Но эта прирожденная воля к свободе, эта жажда самосохранения, действующая независимо от всех религиозных учений, не есть ли она дыхание самого господа, библейский «святой дух», христианский ангел-хранитель, который незримо бдит над ним, который всякий раз удерживал его от последнего шага в пропасть, который невредимым провел его сквозь все искусы жизни?
Пер подсел к окну, выходившему в тихий, безлюдный переулок. Высунувшись из окна, он разглядывал скопление крыш и белых труб, залитых лучами уходящего солнца. Только теперь он до конца понял самого себя, понял, что творилось с ним в последние дни. Уже в Керсхольме он почувствовал себя христианином, но там он склонился скорей перед голосом неумолимой совести, чем перед свидетельством ума и сердца. Лишь в этот миг вера снизошла к нему как свет познания, разгоняющий тучи сомнений. Когда он, подперев голову рукой, смотрел на золотисто-багряное вечернее небо, в его душе свершилось великое чудо, которое уже давно готовилось исподволь, — в нем родился новый человек.
Значит, он все-таки наследный принц! Венец бытия, сыновнее единство с богом вечным и неизменным даровано ему при рождении; все подлинные ценности мира: покой сердца, гармония ума, радость жизни, презрение к смерти — все они достались ему в наследство.

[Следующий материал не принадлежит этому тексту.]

(** X3. Grow mode is complete: on a consistent dictionary the run returns,
    leaves the dictionary with the document's words added (and still
    consistent), and gives every token a non-sentinel identifier that
    [getIndex] maps its text to and [getWord] maps back to the text. *)
Theorem grow_mode_complete (d : document.t) (σ : session) (dd : Dictionary) :
  heap σ !! Dict (this σ) = Some dd → dict_inv dd →
  ∃ id,
    generateIndexedDocument d true σ =
      Some (id, {| this := this σ;
                   heap := <[Dict (this σ) := addAll (token.Text <$> document.Tokens d) dd]>
                             (heap σ) |}) ∧
    dict_inv (addAll (token.Text <$> document.Tokens d) dd) ∧
    ∀ k t, document.Tokens d !! k = Some t →
      ∃ it, IndexedDocument.Tokens id !! k = Some it ∧
        1 ≤ indexedToken.ID it
          ≤ Z.of_nat (size (Words (addAll (token.Text <$> document.Tokens d) dd))) ∧
        getIndex (token.Text t) (addAll (token.Text <$> document.Tokens d) dd)
          = (indexedToken.ID it, addAll (token.Text <$> document.Tokens d) dd) ∧
        getWord (indexedToken.ID it) (addAll (token.Text <$> document.Tokens d) dd)
          = (token.Text t, addAll (token.Text <$> document.Tokens d) dd).
Proof.
  intros Hh Hd. eexists. split; [by apply generateIndexedDocument_grow|].
  set (dd' := addAll (token.Text <$> document.Tokens d) dd).
  assert (dict_inv dd') as Hd' by (by apply addAll_inv).
  split; [exact Hd'|]. intros k t Hk.
  rewrite indexedOf_Tokens, list_lookup_fmap, Hk. cbn [fmap option_fmap option_map].
  eexists. split; [reflexivity|]. cbn [indexedToken.ID].
  assert (is_Some (Indices dd' !! token.Text t)) as [i Hi].
  { apply (addAll_indices _ dd _ Hd). left.
    apply list_elem_of_fmap. exists t. split; [done|]. by eapply list_elem_of_lookup_2. }
  pose proof (getIndex_range dd' (token.Text t) Hd') as Hr.
  assert ((getIndex (token.Text t) dd').1 ≠ 0) as Hne.
  { rewrite (getIndex_zero _ _ Hd'), Hi. done. }
  split; [lia|]. split.
  - apply getIndex_pair.
  - pose proof (getWord_getIndex dd' (token.Text t) Hd') as Hw.
    unfold rendered in Hw. rewrite Hi in Hw.
    by rewrite getWord_pair, Hw.
Qed.

(** X4. The cached normalized text of a grow-indexed document is the
    document's token texts joined by single spaces. *)
Theorem grow_mode_norm (d : document.t) (σ : session) (dd : Dictionary) :
  heap σ !! Dict (this σ) = Some dd → dict_inv dd →
  ∃ id σ', generateIndexedDocument d true σ = Some (id, σ') ∧
    IndexedDocument.norm id = String.concat " " (token.Text <$> document.Tokens d).
Proof.
  intros Hh Hd. eexists _, _. split; [by apply generateIndexedDocument_grow|].
  by rewrite indexedOf_norm.
Qed.
(** X4. When a call draws the head at a row [h] of the screen (trail
    length positive, [height+length] an [int]), the next call on that
    column redraws row [h] dim with the same glyph and the same colour:
    the trail shows what the head showed. *)
Theorem trail_repaints_head idx col height table w w2 :
  countingDown col = false ->
  1 <= head (frameColumn col) <= height ->
  1 <= length col -> in_int height -> in_int (height + length col) ->
  exists col1 w1 glyph color new1 new2,
    drawColumnFrame idx col height table w = (Ok col1, w1) /\
    written w1 = written w ++ new1 /\
    In (DrawBold (head (frameColumn col)) (add idx 1) color glyph) new1 /\
    written (snd (drawColumnFrame idx col1 height table w2))
      = written w2 ++ new2 /\
    In (DrawDim (head (frameColumn col)) (add idx 1) color glyph) new2.
Proof.
  intros Hcd Hwin Hlen Hi Hfit.
  destruct (frameColumn_fields col) as [Fl [Fo [Fc [Fg Fa]]]].
  set (h := head (frameColumn col)) in *.
  assert (Hres : (h >? add height (length (frameColumn col))) = false).
  { rewrite Fl. unfold add. rewrite wrap_id by exact Hfit.
    destruct (Z.gtb_spec h (height + length col)); [lia | reflexivity]. }
  pose proof (drawColumnFrame_goes_on idx col height table w Hcd Hres) as E.
  fold h in E.
  assert (Hin : inWindow height h = true) by (apply inWindow_spec; exact Hwin).
  set (g := frameGlyph (frameColumn col) height (rng w)) in *.
  assert (Hg : In g katakanaChars).
  { unfold g, frameGlyph. fold h. rewrite Hin. apply picked_glyph. }
  assert (Hnext : add h 1 = h + 1) by (apply wrap_id; int_range; lia).
  eexists. eexists. exists g.
  exists (rainbowColor table (add h (colorOffset col))).
  eexists. eexists.
  split; [exact E | ]. split; [reflexivity | ].
  split.
  { unfold frameInstrs. fold h. rewrite Hin. rewrite Fo. left. reflexivity. }
  split; [apply drawColumnFrame_written | ].
  match goal with
  | |- In _ (if countingDown ?c then _ else _) => set (col1 := c)
  end.
  change (countingDown col1) with false. cbv iota.
  change (frameColumn col1) with col1.
  unfold frameInstrs, col1. cbn [head lastChar colorOffset length].
  rewrite Hnext. unfold sub at 1 2 3.
  replace (h + 1 - 1) with h by lia.
  rewrite (wrap_id h) by (int_range; lia).
  rewrite Hin. rewrite Fo.
  assert (Hnz : (g =? 0) = false)
    by (apply Z.eqb_neq, katakana_nonzero, Hg).
  rewrite Hnz. cbn [negb andb].
  apply in_or_app. right. apply in_or_app. left. left. reflexivity.
Qed.

Lemma trail_repaints_head_witness :
  exists col1 w1 glyph color new1 new2,
    drawColumnFrame 3 (mkColumn true 7 0 5 2 65393) 24 sampleTable sampleWorld
      = (Ok col1, w1) /\
    written w1 = written sampleWorld ++ new1 /\
    In (DrawBold 7 (add 3 1) color glyph) new1 /\
    written (snd (drawColumnFrame 3 col1 24 sampleTable sampleWorld))
      = written sampleWorld ++ new2 /\
    In (DrawDim 7 (add 3 1) color glyph) new2.
Proof.
  apply (trail_repaints_head 3 (mkColumn true 7 0 5 2 65393) 24 sampleTable
           sampleWorld sampleWorld);
    simpl; try reflexivity; try lia; int_range; lia.
Defined.

(** X5. Colour offsets stay indices of the table.  For a height that is
    an [int], a table of at most [2^62] entries and [height + len table]
    within [int]: if [colorOffset] lies in [[0, len table)] before a call
    that returns without panic, it does so after it; and the colour of
    every glyph the call draws at a row is the table entry at
    [(row + colorOffset) mod len table], so during a stream the colour of
    a cell depends on its row only. *)
Theorem colorOffset_stays_index idx col height table w col' w' :
  in_int height -> in_int (height + len table) -> len table <= 2 ^ 62 ->
  0 <= colorOffset col < len table ->
  drawColumnFrame idx col height table w = (Ok col', w') ->
  0 <= colorOffset col' < len table /\
  exists new,
    written w' = written w ++ new /\
    forall i, In i new ->
      match i with
      | DrawBold row _ color _ | DrawDim row _ color _ =>
          color = nth (Z.to_nat ((row + colorOffset col) mod len table))
                      table ""%string
      | Erase _ _ => True
      end.
Proof.
  intros Hi Hfit Hlen Hoff Hrun.
  assert (Hne : table <> []).
  { intros ->. unfold len in Hoff. simpl in Hoff. lia. }
  pose proof (drawColumnFrame_written idx col height table w) as Hw.
  rewrite Hrun in Hw. cbn [snd] in Hw.
  destruct (frameColumn_fields col) as [Fl [Fo [Fc [Fg Fa]]]].
  split.
  - destruct (countingDown col) eqn:Hcd.
    + rewrite (drawColumnFrame_countdown idx col height table w Hcd) in Hrun.
      injection Hrun as <- _. exact Hoff.
    + rewrite (drawColumnFrame_falling idx col height table w Hcd) in Hrun.
      cbv zeta in Hrun.
      destruct (head (frameColumn col)
                >? add height (length (frameColumn col))).
      * unfold resample, bind in Hrun.
        destruct (randIntn 10 _) as [[g | msg] w1]; [ | discriminate].
        destruct (randIntn (add (quot height 2) 1) w1) as [[l | msg] w2];
          [ | discriminate].
        unfold randIntn at 1 in Hrun.
        destruct (Intn_ok (len table) (rng w2) (len_pos table Hne)) as [E3 B3].
        rewrite E3 in Hrun.
        unfold checked_rem in Hrun.
        destruct (Z.eqb_spec (len table) 0) as [Ez | _]; [lia | ].
        unfold ret in Hrun. injection Hrun as <- _.
        cbn [colorOffset]. rewrite Fo. unfold add, rem.
        rewrite wrap_id by (int_range; lia).
        apply Z.rem_bound_pos; lia.
      * injection Hrun as <- _. cbn [colorOffset]. rewrite Fo. exact Hoff.
  - eexists. split; [exact Hw | ].
    destruct (countingDown col); [intros i [] | ].
    assert (Hcolor : forall row, inWindow height row = true ->
              rainbowColor table (add row (colorOffset (frameColumn col))) =
              nth (Z.to_nat ((row + colorOffset col) mod len table))
                  table ""%string).
    { intros row Hrow. apply inWindow_spec in Hrow.
      rewrite Fo. unfold add. rewrite wrap_id by (int_range; lia).
      apply rainbowColor_mod, Hne. }
    intros i Hin. unfold frameInstrs in Hin.
    destruct (inWindow height (head (frameColumn col))) eqn:H1;
      destruct (inWindow height (sub (head (frameColumn col)) 1)) eqn:H2;
      destruct (negb (lastChar (frameColumn col) =? 0));
      destruct (inWindow height (sub (head (frameColumn col))
                                     (length (frameColumn col))));
      cbn [andb app In] in Hin;
      repeat (destruct Hin as [Hin | Hin]); try contradiction; subst i;
      try exact I; apply Hcolor; assumption.
Qed.
Lemma workout_details_Some (r : WorkoutRow) (w : WorkoutWithDetails.t) :
  workout_details r = Some w ->
  WorkoutWithDetails.id w = Workout.id (w_row r)
  /\ WorkoutWithDetails.date w = Workout.date (w_row r)
  /\ mapM exercise_details (w_workoutExercises r) = Some (WorkoutWithDetails.exercises w).
Proof.
  unfold workout_details.
  destruct (mapM exercise_details (w_workoutExercises r)); [|discriminate].
  intros [= <-]. repeat split; reflexivity.
Qed.

Lemma with_sets_sorted (db : Db.t) (we : WorkoutExercise.t) :
  StronglySorted (fun a b => SetDetails.setNumber a <= SetDetails.setNumber b)
    (map set_details (with_sets db we)).
Proof. apply StronglySorted_map. cbn. apply orderBy_asc_sorted. Qed.

Lemma with_workoutExercises_sorted (db : Db.t) (w : Workout.t) :
  StronglySorted
    (fun a b => WorkoutExercise.orderIndex (we_row a) <= WorkoutExercise.orderIndex (we_row b))
    (with_workoutExercises db w).
Proof. apply StronglySorted_map. cbn. apply orderBy_asc_sorted. Qed.

Lemma findMany_sorted (db : Db.t) (userId : jsstring) (startOfDay endOfDay : Date) :
  StronglySorted (fun a b => Workout.date (w_row b) <= Workout.date (w_row a))
    (findMany db userId startOfDay endOfDay).
Proof. apply StronglySorted_map. cbn. apply orderBy_desc_sorted. Qed.

(** The exercises of one fetched workout are in order, and so are the sets
    of each. *)
Lemma exercises_sorted (db : Db.t) (w : Workout.t) (exs : list ExerciseDetails.t) :
  mapM exercise_details (with_workoutExercises db w) = Some exs ->
  StronglySorted
    (fun a b => ExerciseDetails.orderIndex a <= ExerciseDetails.orderIndex b) exs
  /\ Forall (fun e =>
       StronglySorted
         (fun a b => SetDetails.setNumber a <= SetDetails.setNumber b)
         (ExerciseDetails.sets e)) exs.
Proof.
  intros Hm. apply mapM_Some in Hm. split.
  - eapply StronglySorted_Forall2; [|exact Hm|apply with_workoutExercises_sorted].
    cbn. intros a a' b b' Hb Hb' Hle.
    apply exercise_details_Some in Hb as [-> _].
    apply exercise_details_Some in Hb' as [-> _]. exact Hle.
  - eapply Forall_impl; [exact (Forall2_source _ _ _ Hm)|].
    cbn. intros e (r & Hr & He).
    apply exercise_details_Some in He as [_ ->].
    unfold with_workoutExercises in Hr. apply in_map_iff in Hr as (we & <- & _).
    cbn. apply with_sets_sorted.
Qed.

(** On a store that keeps its foreign key, the transformation of
    [getWorkoutsByDate] never reads a missing exercise. *)
Lemma getWorkoutsByDate_returns (LocalTZA : Z -> bool -> Z) (db : Db.t)
    (userId : jsstring) (date : Date) :
  Db.exercise_fkey db ->
  is_Some (getWorkoutsByDate LocalTZA db userId date).
Proof.
  intros Hfk. unfold getWorkoutsByDate. apply mapM_is_Some.
  apply List.Forall_forall. intros r Hr. cbn.
  unfold findMany in Hr. apply in_map_iff in Hr as (w & <- & _).
  unfold workout_details. cbn.
  assert (Hex : is_Some (mapM exercise_details (with_workoutExercises db w))).
  { apply mapM_is_Some, List.Forall_forall. intros r Hr. cbn.
    unfold with_workoutExercises in Hr. apply in_map_iff in Hr as (we & <- & Hwe).
    apply orderBy_In, filter_In in Hwe as [Hwe _].
    unfold exercise_details, with_exercise. cbn.
    destruct (List.find _ _) eqn:Hfind; [eauto|].
    destruct (Hfk we Hwe) as (e & He & Hid).
    apply (find_none _ _ Hfind) in He. rewrite Hid, Z.eqb_refl in He. discriminate. }
  destruct Hex as [exs ->]. eauto.
Qed.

Когда он поутру снова отправился на кладбище, тени прошлого больше не преграждали ему путь. Именно в том уголке сердца, который доселе казался ему пустым и мрачным, засияли теперь золотые россыпи наследственных богатств, сокровища веры, собранные благочестивыми праотцами, ревностно сберегаемые, переходящие из поколения в поколение, приумноженные в годы лишений силой собственной воли.
Пер опустился на маленькую скамеечку возле могилы. На могильном камне сверкало высеченное золотыми буквами имя отца — «Иоганн Сидениус». Стояло чудесное августовское утро, тихое и солнечное. Он был здесь совсем один. На просторном, огороженном высокими стенами кладбище не было ни души.
В воздухе протянулись переливчатые нити паутины — вестники бабьего лета, они оплели серебром кусты и деревья; на каждой чашечке цветка, на каждой травинке повисли тяжелые золотые капли росы. Верхушки старых пирамидальных тополей в широкой аллее чуть шелестели от ветра, а внизу, возле самых могил, не колыхался ни один листок. Тишина стояла такая глубокая, будто ее породила сама вечность.
Больше часу просидел Пер, никем не тревожимый, в радостном и торжественном волнении, целиком отдавшись неведомому доселе чувству умиротворенности и внутреннего покоя. Даже мысли об Ингер отошли в эти минуты на задний план. Зато о Якобе он вспоминал — и не раз. Теперь, найдя путь к спасению, он не мог не тревожиться о тех, кто не видит исхода своим горестям. Впрочем, для Якобы вряд ли осталась какая-нибудь надежда. Она принадлежит к народу, который возвел свое отступничество и отрицание в жизненный принцип. Но для датской молодежи, совращенной, с пути истинного, час спасения близок. И на нее снизойдет то же ясное, солнечное мироощущение, которое озарило теперь и его бытие. Он вспомнил пророческие слова из исповеди Поуля Бергера:
«Миновала ночь, развеялся мрак; божий день снова наполняет покоем и счастьем всех, кто хочет молиться. Как дикие утки в полете вытягивают шею, завидев издали за бесплодными горами морские просторы, как солдаты после утомительного дневного перехода, опаленные солнцем, покрытые дорожной пылью, припадают к роднику, чтобы испить животворной влаги, — так и ты, о человечество, утолишь свою жажду, у вновь обретенного источника благодати».
Разрыв между Якобой и ее женихом вызвал величайшее волнение среди многочисленных знакомых. Событие обсуждали даже на бирже. Пер вторично сделался предметом пересудов благодаря своей связи с домом Саломонов. Люди задавали друг другу вопрос: что же мог натворить молодой человек, если Саломоны сочли разрыв необходимым? Целую неделю имя его было у всех на устах, к чему он так в свое время стремился.